▸ DESCRIPTION OF THE TASK:
Below are the records; print them all without any alteration.

Collected data:

☆ ☆ ☆ ☆

(** What an opportunity yielded for a match looks like. *)
Lemma process_match_yielded h qs cutoff o :
  In o (yielded (process_match h qs cutoff)) ->
  exists cs c,
    combinations qs = Ok cs /\ In c cs /\
    Forall (fun x => ~ snd x == 0) c /\
    is_arbitrage cutoff (implied c) = true /\
    o = opportunity h (outcome_names_of qs) c.
Proof.
  rewrite process_match_eq.
  destruct (combinations qs) as [cs|e] eqn:Hcs; [|intros []].
  intros Ho. apply gen_for_in in Ho as [c [Hc Ho]].
  exists cs, c. split; [reflexivity|]. split; [assumption|].
  rewrite evaluate_eq in Ho;
    [| apply outcome_names_nodup | now apply (@combinations_length qs cs)].
  destruct (implied_total (map snd c)) as [t|e] eqn:Ht; [|destruct Ho].
  apply implied_total_candidates_inv in Ht as [Hnz ->].
  destruct (is_arbitrage cutoff (implied c)) eqn:Ha; [|destruct Ho].
  destruct Ho as [<-|[]]. repeat split; assumption.
Qed.

End Combinations.

(* ================================================================== *)
(** * The scanner emits exactly the arbitrages *)
(* ================================================================== *)

(** Closes a goal [~ q == 0], [0 < q] or [a <= b] on concrete rationals. *)
Ltac concrete_Q :=
  solve [ intros H; vm_compute in H; discriminate H
        | vm_compute; reflexivity
        | vm_compute; intros H; discriminate H ].



(* ================================================================== *)
(** * Pruning on the best prices loses nothing *)
(* ================================================================== *)

Section Pruning.
Implicit Types (qs : list Quote) (c : list candidate).




End Pruning.



(* ================================================================== *)
(** * The outcomes of an opportunity; the cap on the candidate lists *)
(* ================================================================== *)

Section Outcomes.
Implicit Types (qs : list Quote) (c : list candidate).

Lemma Forall2_combine_in {A B} (R : A -> B -> Prop) (l : list A)
    (m : list B) (a : A) (b : B) :
  Forall2 R l m -> In (b, a) (combine m l) -> R a b.
Proof.
  induction 1 as [|x y l m Hxy _ IH]; simpl; [tauto|].
  intros [[= <- <-]|H]; [assumption | now apply IH].
Qed.

Lemma outcome_names_in qs n :
  In n (outcome_names_of qs) <-> exists q, In q qs /\ outcome_name q = n.
Proof.
  unfold outcome_names_of. rewrite first_seen_in, in_map_iff.
  split; intros [q [H1 H2]]; exists q; tauto.
Qed.

(** A match that reaches the enumeration has at least two outcomes. *)
Lemma combinations_two qs cs c :
  combinations qs = Ok cs -> In c cs ->
  (2 <= List.length (outcome_names_of qs))%nat.
Proof.
  rewrite combinations_eq.
  destruct (Nat.ltb_spec (List.length (outcome_names_of qs)) 2) as [Hlt|Hge];
    [intros [= <-] [] | intros _ _; exact Hge].
Qed.

Lemma enumerated_capped qs n :
  (3 < List.length (outcome_names_of qs))%nat ->
  enumerated qs n = firstn 2 (ranked qs n).
Proof.
  intros H. unfold enumerated. apply Nat.ltb_lt in H. now rewrite H.
Qed.
End Outcomes.

(** C5.  Every opportunity [process_match] yields maps exactly the distinct
    outcome names of the quotes read from the first markets of the match,
    each once and in the order they are first seen, to one of the quotes
    of that outcome, and there are at least 2 of them; a match with fewer
    than 2 distinct outcome names yields nothing. *)
Theorem opportunity_covers_outcomes (h : Header) (qs : list Quote) (cutoff : Q) :
  (forall o, In o (yielded (process_match h qs cutoff)) ->
     dict_keys (best_outcome_odds o) = outcome_names_of qs /\
     NoDup (dict_keys (best_outcome_odds o)) /\
     (2 <= List.length (dict_keys (best_outcome_odds o)))%nat /\
     (forall n, In n (dict_keys (best_outcome_odds o)) <->
                exists q, In q qs /\ outcome_name q = n) /\
     (forall n x, In (n, x) (best_outcome_odds o) ->
        In {| outcome_name := n; bookie_name := fst x; odd := snd x |} qs))
  /\
  ((List.length (outcome_names_of qs) < 2)%nat ->
   process_match h qs cutoff = gen_empty).
Proof.
  split.
  - intros o Ho.
    apply process_match_yielded in Ho as [cs [c [Hcs [Hc [_ [_ ->]]]]]].
    simpl.
    assert (Hkeys : dict_keys (combine (outcome_names_of qs) c)
                    = outcome_names_of qs).
    { unfold dict_keys. apply combine_fst. symmetry.
      now apply (@combinations_length qs cs). }
    rewrite Hkeys. split; [reflexivity|].
    split; [apply outcome_names_nodup|].
    split; [now apply (@combinations_two qs cs c)|].
    split; [apply outcome_names_in|].
    intros n x Hx. apply ranked_in, enumerated_incl.
    exact (@Forall2_combine_in _ _ _ _ _ _ _
             (@combinations_in qs cs c Hcs Hc) Hx).
  - intros Hlt. rewrite process_match_eq, combinations_eq.
    apply Nat.ltb_lt in Hlt. now rewrite Hlt.
Qed.

Lemma opportunity_covers_outcomes_witness :
  process_match example_header example_quotes_single 0 = gen_empty.
Proof.
  apply (proj2 (opportunity_covers_outcomes example_header
                  example_quotes_single 0)).
  vm_compute. lia.
Defined.

(** C6.  In a match with more than 3 distinct outcomes the candidate lists
    that are enumerated are the first 2 entries of every outcome's list
    ranked from the best price down (a stable descending sort of the
    outcome's candidates); so at most [2 ^ outcomes] combinations are
    enumerated, and every candidate an opportunity of the match uses is
    the best or the second best of its outcome. *)
Theorem many_outcomes_use_top_two (h : Header) (qs : list Quote) (cutoff : Q) :
  (3 < List.length (outcome_names_of qs))%nat ->
  bookmaker_options (sort_all (collect qs)) (dict_keys (sort_all (collect qs)))
  = Ok (map (fun n => firstn 2 (ranked qs n)) (outcome_names_of qs)) /\
  (forall n, descending (@snd value Q) (ranked qs n) /\
             Permutation (ranked qs n) (candidates_of qs n)) /\
  (forall cs, combinations qs = Ok cs ->
     (List.length cs <= 2 ^ List.length (outcome_names_of qs))%nat /\
     forall c, In c cs ->
       Forall2 (fun x n => In x (firstn 2 (ranked qs n)))
               c (outcome_names_of qs)) /\
  (forall o n x,
     In o (yielded (process_match h qs cutoff)) ->
     In (n, x) (best_outcome_odds o) ->
     In x (firstn 2 (ranked qs n))).
Proof.
  intros Hmany.
  assert (Henum : forall n, enumerated qs n = firstn 2 (ranked qs n))
    by (intros n; now apply enumerated_capped).
  split; [|split; [|split]].
  - rewrite sort_all_collect, ranking_keys, bookmaker_options_ranking.
    f_equal. apply map_ext. exact Henum.
  - intros n. split; [apply sort_desc_sorted | apply sort_desc_perm].
  - intros cs Hcs. split.
    + rewrite combinations_eq in Hcs.
      destruct (List.length (outcome_names_of qs) <? 2)%nat;
        [injection Hcs as <-; simpl; lia|].
      destruct (best_case qs) as [t|e]; [|discriminate].
      destruct (Qle_bool 1 t); [injection Hcs as <-; simpl; lia|].
      injection Hcs as <-.
      rewrite <- (length_map (enumerated qs) (outcome_names_of qs)).
      apply product_length_le. apply Forall_forall. intros l Hl.
      apply in_map_iff in Hl as [n [<- _]]. rewrite Henum.
      apply firstn_le_length.
    + intros c Hc. pose proof (@combinations_in qs cs c Hcs Hc) as H.
      eapply Forall2_impl; [|exact H]. intros x n Hx. simpl in Hx.
      now rewrite <- Henum.
  - intros o n x Ho Hx.
    apply process_match_yielded in Ho as [cs [c [Hcs [Hc [_ [_ ->]]]]]].
    simpl in Hx. rewrite <- Henum.
    exact (@Forall2_combine_in _ _ _ _ _ _ _
             (@combinations_in qs cs c Hcs Hc) Hx).
Qed.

☆ ☆ ☆ ☆

▸ RESPONSE AREA:
(** What an opportunity yielded for a match looks like. *)
Lemma process_match_yielded h qs cutoff o :
  In o (yielded (process_match h qs cutoff)) ->
  exists cs c,
    combinations qs = Ok cs /\ In c cs /\
    Forall (fun x => ~ snd x == 0) c /\
    is_arbitrage cutoff (implied c) = true /\
    o = opportunity h (outcome_names_of qs) c.
Proof.
  rewrite process_match_eq.
  destruct (combinations qs) as [cs|e] eqn:Hcs; [|intros []].
  intros Ho. apply gen_for_in in Ho as [c [Hc Ho]].
  exists cs, c. split; [reflexivity|]. split; [assumption|].
  rewrite evaluate_eq in Ho;
    [| apply outcome_names_nodup | now apply (@combinations_length qs cs)].
  destruct (implied_total (map snd c)) as [t|e] eqn:Ht; [|destruct Ho].
  apply implied_total_candidates_inv in Ht as [Hnz ->].
  destruct (is_arbitrage cutoff (implied c)) eqn:Ha; [|destruct Ho].
  destruct Ho as [<-|[]]. repeat split; assumption.
Qed.

End Combinations.

(* ================================================================== *)
(** * The scanner emits exactly the arbitrages *)
(* ================================================================== *)

(** Closes a goal [~ q == 0], [0 < q] or [a <= b] on concrete rationals. *)
Ltac concrete_Q :=
  solve [ intros H; vm_compute in H; discriminate H
        | vm_compute; reflexivity
        | vm_compute; intros H; discriminate H ].



(* ================================================================== *)
(** * Pruning on the best prices loses nothing *)
(* ================================================================== *)

Section Pruning.
Implicit Types (qs : list Quote) (c : list candidate).




End Pruning.



(* ================================================================== *)
(** * The outcomes of an opportunity; the cap on the candidate lists *)
(* ================================================================== *)

Section Outcomes.
Implicit Types (qs : list Quote) (c : list candidate).

Lemma Forall2_combine_in {A B} (R : A -> B -> Prop) (l : list A)
    (m : list B) (a : A) (b : B) :
  Forall2 R l m -> In (b, a) (combine m l) -> R a b.
Proof.
  induction 1 as [|x y l m Hxy _ IH]; simpl; [tauto|].
  intros [[= <- <-]|H]; [assumption | now apply IH].
Qed.

Lemma outcome_names_in qs n :
  In n (outcome_names_of qs) <-> exists q, In q qs /\ outcome_name q = n.
Proof.
  unfold outcome_names_of. rewrite first_seen_in, in_map_iff.
  split; intros [q [H1 H2]]; exists q; tauto.
Qed.

(** A match that reaches the enumeration has at least two outcomes. *)
Lemma combinations_two qs cs c :
  combinations qs = Ok cs -> In c cs ->
  (2 <= List.length (outcome_names_of qs))%nat.
Proof.
  rewrite combinations_eq.
  destruct (Nat.ltb_spec (List.length (outcome_names_of qs)) 2) as [Hlt|Hge];
    [intros [= <-] [] | intros _ _; exact Hge].
Qed.

Lemma enumerated_capped qs n :
  (3 < List.length (outcome_names_of qs))%nat ->
  enumerated qs n = firstn 2 (ranked qs n).
Proof.
  intros H. unfold enumerated. apply Nat.ltb_lt in H. now rewrite H.
Qed.
End Outcomes.

(** C5.  Every opportunity [process_match] yields maps exactly the distinct
    outcome names of the quotes read from the first markets of the match,
    each once and in the order they are first seen, to one of the quotes
    of that outcome, and there are at least 2 of them; a match with fewer
    than 2 distinct outcome names yields nothing. *)
Theorem opportunity_covers_outcomes (h : Header) (qs : list Quote) (cutoff : Q) :
  (forall o, In o (yielded (process_match h qs cutoff)) ->
     dict_keys (best_outcome_odds o) = outcome_names_of qs /\
     NoDup (dict_keys (best_outcome_odds o)) /\
     (2 <= List.length (dict_keys (best_outcome_odds o)))%nat /\
     (forall n, In n (dict_keys (best_outcome_odds o)) <->
                exists q, In q qs /\ outcome_name q = n) /\
     (forall n x, In (n, x) (best_outcome_odds o) ->
        In {| outcome_name := n; bookie_name := fst x; odd := snd x |} qs))
  /\
  ((List.length (outcome_names_of qs) < 2)%nat ->
   process_match h qs cutoff = gen_empty).
Proof.
  split.
  - intros o Ho.
    apply process_match_yielded in Ho as [cs [c [Hcs [Hc [_ [_ ->]]]]]].
    simpl.
    assert (Hkeys : dict_keys (combine (outcome_names_of qs) c)
                    = outcome_names_of qs).
    { unfold dict_keys. apply combine_fst. symmetry.
      now apply (@combinations_length qs cs). }
    rewrite Hkeys. split; [reflexivity|].
    split; [apply outcome_names_nodup|].
    split; [now apply (@combinations_two qs cs c)|].
    split; [apply outcome_names_in|].
    intros n x Hx. apply ranked_in, enumerated_incl.
    exact (@Forall2_combine_in _ _ _ _ _ _ _
             (@combinations_in qs cs c Hcs Hc) Hx).
  - intros Hlt. rewrite process_match_eq, combinations_eq.
    apply Nat.ltb_lt in Hlt. now rewrite Hlt.
Qed.

Lemma opportunity_covers_outcomes_witness :
  process_match example_header example_quotes_single 0 = gen_empty.
Proof.
  apply (proj2 (opportunity_covers_outcomes example_header
                  example_quotes_single 0)).
  vm_compute. lia.
Defined.

(** C6.  In a match with more than 3 distinct outcomes the candidate lists
    that are enumerated are the first 2 entries of every outcome's list
    ranked from the best price down (a stable descending sort of the
    outcome's candidates); so at most [2 ^ outcomes] combinations are
    enumerated, and every candidate an opportunity of the match uses is
    the best or the second best of its outcome. *)
Theorem many_outcomes_use_top_two (h : Header) (qs : list Quote) (cutoff : Q) :
  (3 < List.length (outcome_names_of qs))%nat ->
  bookmaker_options (sort_all (collect qs)) (dict_keys (sort_all (collect qs)))
  = Ok (map (fun n => firstn 2 (ranked qs n)) (outcome_names_of qs)) /\
  (forall n, descending (@snd value Q) (ranked qs n) /\
             Permutation (ranked qs n) (candidates_of qs n)) /\
  (forall cs, combinations qs = Ok cs ->
     (List.length cs <= 2 ^ List.length (outcome_names_of qs))%nat /\
     forall c, In c cs ->
       Forall2 (fun x n => In x (firstn 2 (ranked qs n)))
               c (outcome_names_of qs)) /\
  (forall o n x,
     In o (yielded (process_match h qs cutoff)) ->
     In (n, x) (best_outcome_odds o) ->
     In x (firstn 2 (ranked qs n))).
Proof.
  intros Hmany.
  assert (Henum : forall n, enumerated qs n = firstn 2 (ranked qs n))
    by (intros n; now apply enumerated_capped).
  split; [|split; [|split]].
  - rewrite sort_all_collect, ranking_keys, bookmaker_options_ranking.
    f_equal. apply map_ext. exact Henum.
  - intros n. split; [apply sort_desc_sorted | apply sort_desc_perm].
  - intros cs Hcs. split.
    + rewrite combinations_eq in Hcs.
      destruct (List.length (outcome_names_of qs) <? 2)%nat;
        [injection Hcs as <-; simpl; lia|].
      destruct (best_case qs) as [t|e]; [|discriminate].
      destruct (Qle_bool 1 t); [injection Hcs as <-; simpl; lia|].
      injection Hcs as <-.
      rewrite <- (length_map (enumerated qs) (outcome_names_of qs)).
      apply product_length_le. apply Forall_forall. intros l Hl.
      apply in_map_iff in Hl as [n [<- _]]. rewrite Henum.
      apply firstn_le_length.
    + intros c Hc. pose proof (@combinations_in qs cs c Hcs Hc) as H.
      eapply Forall2_impl; [|exact H]. intros x n Hx. simpl in Hx.
      now rewrite <- Henum.
  - intros o n x Ho Hx.
    apply process_match_yielded in Ho as [cs [c [Hcs [Hc [_ [_ ->]]]]]].
    simpl in Hx. rewrite <- Henum.
    exact (@Forall2_combine_in _ _ _ _ _ _ _
             (@combinations_in qs cs c Hcs Hc) Hx).
Qed.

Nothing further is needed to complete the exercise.